By Latoya Alexia Bethell, Nelofer Jawadi, Andrea Davila, Sarah Alzaroui, Vernee Labega, Marylynda Ogbudinkpa

A previously healthy 3-week-old girl presented to her pediatrician with lesions on her forehead and perianal region, with no fever or purulent drainage. Additionally, she developed a mild nasal congestion and irritability, but no further symptoms. After evaluation, the infant was referred to the Pediatric Emergency Department for a neonatal sepsis work-up with high suspicion of HSV infection. Her mother had a history of genital warts. At time of presentation, the neonate had no hepatosplenomegaly, lymphadenopathy, or rash anywhere else, and presented with normal tone, strength, and open, flat anterior and posterior fontanelles. Pending the septic work up, the patient was started on empiric intravenous ampicillin, gentamicin, and acyclovir in addition to being admitted to the NICU for further treatment. A complete neonatal sepsis rule out was performed with no abnormalities. A lumbar puncture produced blood-tinged fluid on the second attempt and no organisms were seen through CSF Gram stain.
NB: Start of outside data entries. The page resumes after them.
(* ===== verification/PermissionsFacts.v ===== *)
(** * What sandbox permissions decide (protocol: permissions.rs, models.rs)

    The most specific entry decides about a path; full access is what it says;
    a workspace policy can be written exactly below the workspace but not at
    its metadata; profiles and older policies convert back and forth. *)

From S2P Require Import Prelude RustStr Os AbsPath Permissions SandboxRoots.

#[local] Open Scope nat_scope.

(** ** The greatest entry *)

Lemma precedence_le_spec a b : precedence_le a b = true ↔ a.1 < b.1 ∨ (a.1 = b.1 ∧ a.2 ≤ b.2).
Proof.
  unfold precedence_le. rewrite orb_true_iff, andb_true_iff, Nat.ltb_lt, Nat.eqb_eq, Nat.leb_le. done.
Qed.

Definition outranks (e x : ResolvedFileSystemEntry) : Prop :=
  precedence_le (resolved_entry_precedence x) (resolved_entry_precedence e) = true.

Lemma outranks_refl e : outranks e e.
Proof. unfold outranks. rewrite precedence_le_spec. lia. Qed.

Lemma outranks_trans a b c : outranks a b → outranks b c → outranks a c.
Proof. unfold outranks. rewrite !precedence_le_spec. lia. Qed.

Lemma outranks_total a b : outranks a b ∨ outranks b a.
Proof. unfold outranks. rewrite !precedence_le_spec. lia. Qed.

Lemma fold_max_entry l e :
  let best := fold_left (λ best e,
    if precedence_le (resolved_entry_precedence best) (resolved_entry_precedence e) then e else best) l e in
  best ∈ e :: l ∧ Forall (outranks best) (e :: l).
Proof.
  revert e. induction l as [|x l IH]; intros e; cbn [fold_left].
  - split; [by left|]. repeat constructor. apply outranks_refl.
  - destruct (precedence_le (resolved_entry_precedence e) (resolved_entry_precedence x)) eqn:E;
      [destruct (IH x) as [Hin Hall]|destruct (IH e) as [Hin Hall]]; inversion_clear Hall as [|? ? Hx Hl];
      (split; [set_solver|]); constructor; try done; try (by constructor); try constructor; try done.
    + by eapply outranks_trans.
    + destruct (outranks_total e x) as [Hex|Hxe]; [by eapply outranks_trans|].
      unfold outranks in Hxe. congruence.
Qed.

Lemma max_entry_Some l e : max_entry l = Some e → e ∈ l ∧ Forall (outranks e) l.
Proof. destruct l as [|x l]; [done|]. intros [= <-]. apply fold_max_entry. Qed.

Lemma max_entry_None l : max_entry l = None ↔ l = [].
Proof. by destruct l. Qed.

(** ** Paths below paths *)

Lemma starts_with_components path base :
  path_starts_with path base = true ↔ components base `prefix_of` components path.
Proof. apply bool_decide_eq_true. Qed.

Lemma path_eqb_spec a b : path_eqb a b = true ↔ components a = components b.
Proof. apply bool_decide_eq_true. Qed.

(** Two paths above the same path and of the same depth are the same. *)
Lemma prefixes_same_length (a b l : list string) :
  a `prefix_of` l → b `prefix_of` l → length a = length b → a = b.
Proof. intros [k ->] [k' E] Hl. by apply app_inj_1 in E as [? _]. Qed.

Section access.
Context `{HOs : Os} {HSb : SandboxHost} `{HD : HostDirs} (o : os).

(** The entries that cover a path. *)
Definition covering (p : FileSystemSandboxPolicy) (target cwd : string) : list ResolvedFileSystemEntry :=
  List.filter (λ e, path_starts_with target (rfe_path e)) (resolved_entries_with_cwd o p cwd).
(** ** The command of a script with a here-document

    A script that feeds a here-document to one command is not a sequence of
    plain words; only the words of that command are read off the tree. *)

Definition is_allowed_heredoc_attachment_kind (k : string) : bool :=
  (k == "heredoc_body") || (k == "simple_heredoc_body") || (k == "heredoc_redirect")
  || (k == "herestring_redirect") || (k == "redirected_statement").

Definition is_literal_word_or_number (n : Node) : bool :=
  ((kind n == "word") || (kind n == "number")) && match named_children n with [] => true | _ => false end.

(** A child of the command: a word of it, an attachment, or a refusal. *)
Definition heredoc_word (child : Node) : option (list string) :=
  if kind child == "command_name" then
    match named_children child with
    | word_node :: _ =>
        if negb ((kind word_node == "word") || (kind word_node == "number")) || negb (is_literal_word_or_number word_node)
        then None
        else Some [utf8_text word_node]
    | [] => None
    end
  else if (kind child == "word") || (kind child == "number") then
    if is_literal_word_or_number child then Some [utf8_text child] else None
  else if kind child == "comment" then Some []
  else if is_allowed_heredoc_attachment_kind (kind child) then Some []
  else None.

Definition parse_heredoc_command_words (cmd : Node) : option (list string) :=
  if negb (kind cmd == "command") then None
  else
    words ← mapM heredoc_word (named_children cmd);
    match concat words with [] => None | ws => Some ws end.

(** The two loops over a stack; the head is the top, [None] a loop cut short. *)
Fixpoint descend_kind (fuel : nat) (k : string) (stack : list Node) : option bool :=
  match stack with
  | [] => Some false
  | current :: stack' =>
      match fuel with
      | O => None
      | S fuel' =>
          if kind current == k then Some true
          else descend_kind fuel' k (rev (named_children current) ++ stack')
      end
  end.

Definition has_named_descendant_kind (n : Node) (k : string) : option bool := descend_kind (node_size n) k [n].

Fixpoint single_command (fuel : nat) (stack : list Node) (found : option Node) : option (option Node) :=
  match stack with
  | [] => Some found
  | node :: stack' =>
      match fuel with
      | O => None
      | S fuel' =>
          if kind node == "command" then
            match found with
            | Some _ => Some None
            | None => single_command fuel' (rev (named_children node) ++ stack') (Some node)
            end
          else single_command fuel' (rev (named_children node) ++ stack') found
      end
  end.

Definition find_single_command_node (root : Node) : option Node :=
  match single_command (node_size root) [root] None with Some r => r | None => None end.

Definition parse_shell_lc_single_command_prefix `{BashGrammar} (command : list string) : option (list string) :=
  match extract_bash_command command with
  | None => None
  | Some (_, script) =>
      match try_parse_shell script with
      | None => None
      | Some (root, has_error) =>
          if has_error then None
          else if negb (default false (has_named_descendant_kind root "heredoc_redirect")) then None
          else if default false (has_named_descendant_kind root "file_redirect") then None
          else
            command_node ← find_single_command_node root;
            parse_heredoc_command_words command_node
      end
  end.

(** ** Nodes below a node through named children *)

Fixpoint named_nodes (n : Node) : list Node :=
  n :: concat (map (λ c, if named c then named_nodes c else []) (node_children n)).

Definition stack_nodes (l : list Node) : list Node := concat (map named_nodes l).

Lemma named_nodes_eq n : named_nodes n = n :: stack_nodes (named_children n).
Proof.
  destruct n as [k nm st tx cs]. cbn. f_equal. unfold stack_nodes, named_children. cbn.
  induction cs as [|c cs IH]; [done|]. cbn. destruct (named c); cbn; by rewrite IH.
Qed.
Lemma strip_port_forall f raw host h :
  strip_port raw host = Good h → str_forall f host = true → str_forall f h = true.
Proof.
  unfold strip_port, strip_prefix. destruct (starts_with host "[") eqn:Es.
  - apply starts_with_spec in Es as [t ->]. rewrite str_drop_app.
    destruct (split_at_char "]"%char t) as [inside [rest|]] eqn:E; [|done].
    case_match; [done|]. intros [= ->]. rewrite str_forall_app, andb_true_iff. intros [_ Ht].
    by apply (split_at_char_forall _ _ _ _ _ E).
  - destruct (split_char ":"%char host) as [|a [|b [|? ?]]] eqn:E; try by intros [= ->].
    case_match; [|by intros [= ->]]. intros [= ->]. rewrite <-(join_split_char ":"%char host), E. cbn.
    rewrite str_forall_app, andb_true_iff. by intros [].
Qed.

(** A host that is accepted is one specific host: lower case, without white
    space, path, query or wildcard. *)
Theorem normalized_host_plain raw h : normalize_network_rule_host raw = Good h → plain_host h.
Proof.
  unfold normalize_network_rule_host. cbn zeta. destruct (str_is_empty (trim raw)); [done|].
  set (ok := λ a, negb (existsb (Ascii.eqb a) ["/"; "?"; "#"]%char)).
  destruct (str_contains (trim raw) "://" || _ || _ || _) eqn:Ec; [done|].
  rewrite !orb_false_iff in Ec. destruct Ec as [[[_ H1] H2] H3].
  rewrite str_contains_char, negb_false_iff in H1, H2, H3.
  assert (str_forall ok (trim raw) = true) as Hok.
  { revert H1 H2 H3. generalize (trim raw) as s. induction s as [|a s IH]; [done|]. cbn.
    rewrite !andb_true_iff. intros [A1 ?] [A2 ?] [A3 ?]. split; [|by apply IH].
    unfold ok. cbn. rewrite !negb_true_iff in *. by rewrite A1, A2, A3. }
  intros (host & Hp & Hn)%result_bind_Good. cbn zeta in Hn.
  destruct (str_is_empty _) eqn:Ee; [done|]. destruct (str_contains _ "*") eqn:Es; [done|].
  destruct (has_whitespace _) eqn:Ew; [done|]. injection Hn as <-.
  split_and!; [by intros E; rewrite E in Ee|done|apply lowercase_idem|].
  rewrite str_contains_char, negb_false_iff in Es.
  apply (strip_port_forall ok) in Hp; [|done].
  assert (str_forall ok (lowercase (trim (trim_end_char "."%char host))) = true) as Hl.
  { rewrite lowercase_forall by (intros a; by destruct a as [[] [] [] [] [] [] [] []]).
    by apply trim_forall, trim_end_char_forall. }
  revert Es Hl. generalize (lowercase (trim (trim_end_char "."%char host))) as s.
  induction s as [|a s IH]; [done|]. cbn. rewrite !andb_true_iff. intros [B1 ?] [B2 ?]. split; [|by apply IH].
  unfold ok in B2. cbn in B2. rewrite !negb_true_iff in *. rewrite !orb_false_iff in *. tauto.
Qed.

(** Normalising is not idempotent: a host that was accepted can be refused, or
    become another one, when it is read back. *)
Example normalize_not_idempotent :
  normalize_network_rule_host "[[a]" = Good "[a" ∧
  normalize_network_rule_host "[a" = invalid_rule "network_rule host has an invalid bracketed IPv6 literal" ∧
  normalize_network_rule_host "[a:1]" = Good "a:1" ∧ normalize_network_rule_host "a:1" = Good "a".
Proof. split_and!; by vm_compute. Qed.

(** ** Compiled domains *)

(** The last rule for a host that is not a prompt. *)
Definition verdict_step (h : string) (v : option Decision) (r : NetworkRule) : option Decision :=
  if nr_host r == h then match nr_decision r with Prompt => v | d => Some d end else v.

Definition last_verdict (h : string) (rules : list NetworkRule) : option Decision :=
  fold_left (verdict_step h) rules None.

Lemma retain_other_elem h x l : x ∈ retain_other h l ↔ x ∈ l ∧ x ≠ h.
Proof.
  unfold retain_other. rewrite !list_elem_of_In, filter_In, negb_true_iff. by rewrite String.eqb_neq.
Qed.

Lemma retain_other_NoDup h l : NoDup l → NoDup (retain_other h l).
Proof. unfold retain_other. rewrite !NoDup_ListNoDup. apply List.NoDup_filter. Qed.

Lemma upsert_elem h x l : x ∈ upsert_domain l h ↔ x ∈ l ∨ x = h.
Proof.
  unfold upsert_domain. rewrite elem_of_app, list_elem_of_singleton, retain_other_elem.
  destruct (decide (x = h)); tauto.
Qed.

Lemma upsert_NoDup h l : NoDup l → NoDup (upsert_domain l h).
Proof.
  intros Hl. apply NoDup_app. split_and!; [by apply retain_other_NoDup| |apply NoDup_singleton].
  intros x [_ Hx]%retain_other_elem ->%list_elem_of_singleton. done.
Qed.

(** The domains a proxy is given are listed once each, on one side only: a host
    is allowed or denied as the last rule for it that is no prompt says. *)
Theorem compiled_domains_spec p :
  NoDup (compiled_network_domains p).1 ∧ NoDup (compiled_network_domains p).2 ∧
  ∀ h, (h ∈ (compiled_network_domains p).1 ↔ last_verdict h (network_rules p) = Some Allow) ∧
       (h ∈ (compiled_network_domains p).2 ↔ last_verdict h (network_rules p) = Some Forbidden).
Proof.
  unfold compiled_network_domains, last_verdict.
  induction (network_rules p) as [|r rs IH] using rev_ind.
  { cbn. split_and!; [constructor|constructor|]. intros h. by rewrite !elem_of_nil. }
  rewrite !fold_left_app. cbn [fold_left].
  destruct (fold_left compile_rule rs ([], [])) as [allowed denied]. cbn [fst snd] in IH.
  destruct IH as (Ha & Hd & Hh). unfold compile_rule.
  destruct (nr_decision r) eqn:Er; cbn [fst snd]; (split_and!; [auto using upsert_NoDup, retain_other_NoDup..|]);
    intros h; rewrite fold_left_app; cbn [fold_left]; unfold verdict_step at 1 3; rewrite Er;
    rewrite ?upsert_elem, ?retain_other_elem; specialize (Hh h);
    destruct (String.eqb_spec (nr_host r) h); naive_solver.
Qed.
End policy_facts.

(** ** The listing of allowed prefixes *)

(** The listing has the rendering of every allowing rule, once and in order. *)
Theorem get_allowed_prefixes_spec p :
  StronglySorted (λ a b, words_le a b) (get_allowed_prefixes p) ∧ NoDup (get_allowed_prefixes p) ∧
  ∀ prefix, prefix ∈ get_allowed_prefixes p ↔
    ∃ name r, r ∈ rules_of p name ∧ pr_decision r = Allow ∧
      prefix = pp_first (pr_pattern r) :: map render_pattern_token (pp_rest (pr_pattern r)).
Proof.
  unfold get_allowed_prefixes. cbn zeta. set (prefixes := omap _ _).
  assert (StronglySorted (λ a b, words_le a b) (sort_by words_le prefixes)) as Hs
    by (apply sort_by_sorted; [apply words_le_trans|apply words_le_total]).
  split_and!; [by apply dedup_sorted|by apply (dedup_NoDup _ _ words_le_antisym)|].
  intros prefix. rewrite dedup_elem, sort_by_elem. unfold prefixes. rewrite list_elem_of_omap.
  setoid_rewrite elem_of_concat. setoid_rewrite list_elem_of_fmap. unfold allowed_prefix, rules_of. split.
  - intros (r & (rs & ([name rs'] & -> & Hin) & Hr) & Hp). case_decide; [|done]. injection Hp as <-.
    apply elem_of_map_to_list in Hin. exists name, r. by rewrite Hin.
  - intros (name & r & Hr & Hd & ->). destruct (rules_by_program p !! name) as [rs|] eqn:E; [|by apply elem_of_nil in Hr].
    exists r. split; [|by rewrite decide_True].
    exists rs. split; [|done]. exists (name, rs). split; [done|]. by apply elem_of_map_to_list.
Qed.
However, the final diagnosis was concluded when PCR test came back as positive for Varicella Zoster Virus (VZV) in only the skin lesion and blood. VZV most commonly affects young children who are not immunized against the disease. It presents with a pruritic rash with vesicles and is most often accompanied by fever, malaise, and decreased appetite. In this case, having an infant with VZV and no prior history of exposure from either parent, it is important to explore the methods and management of exposure. Additionally, the lack of typical clinical presentations in the neonatal age group and initial negative findings made the definitive diagnosis of VZV harder. VZV is not typically part of a complete neonatal sepsis work up. This case calls for awareness and high level of clinical suspicion in order to diagnose such a critical disease in such young and vulnerable patients.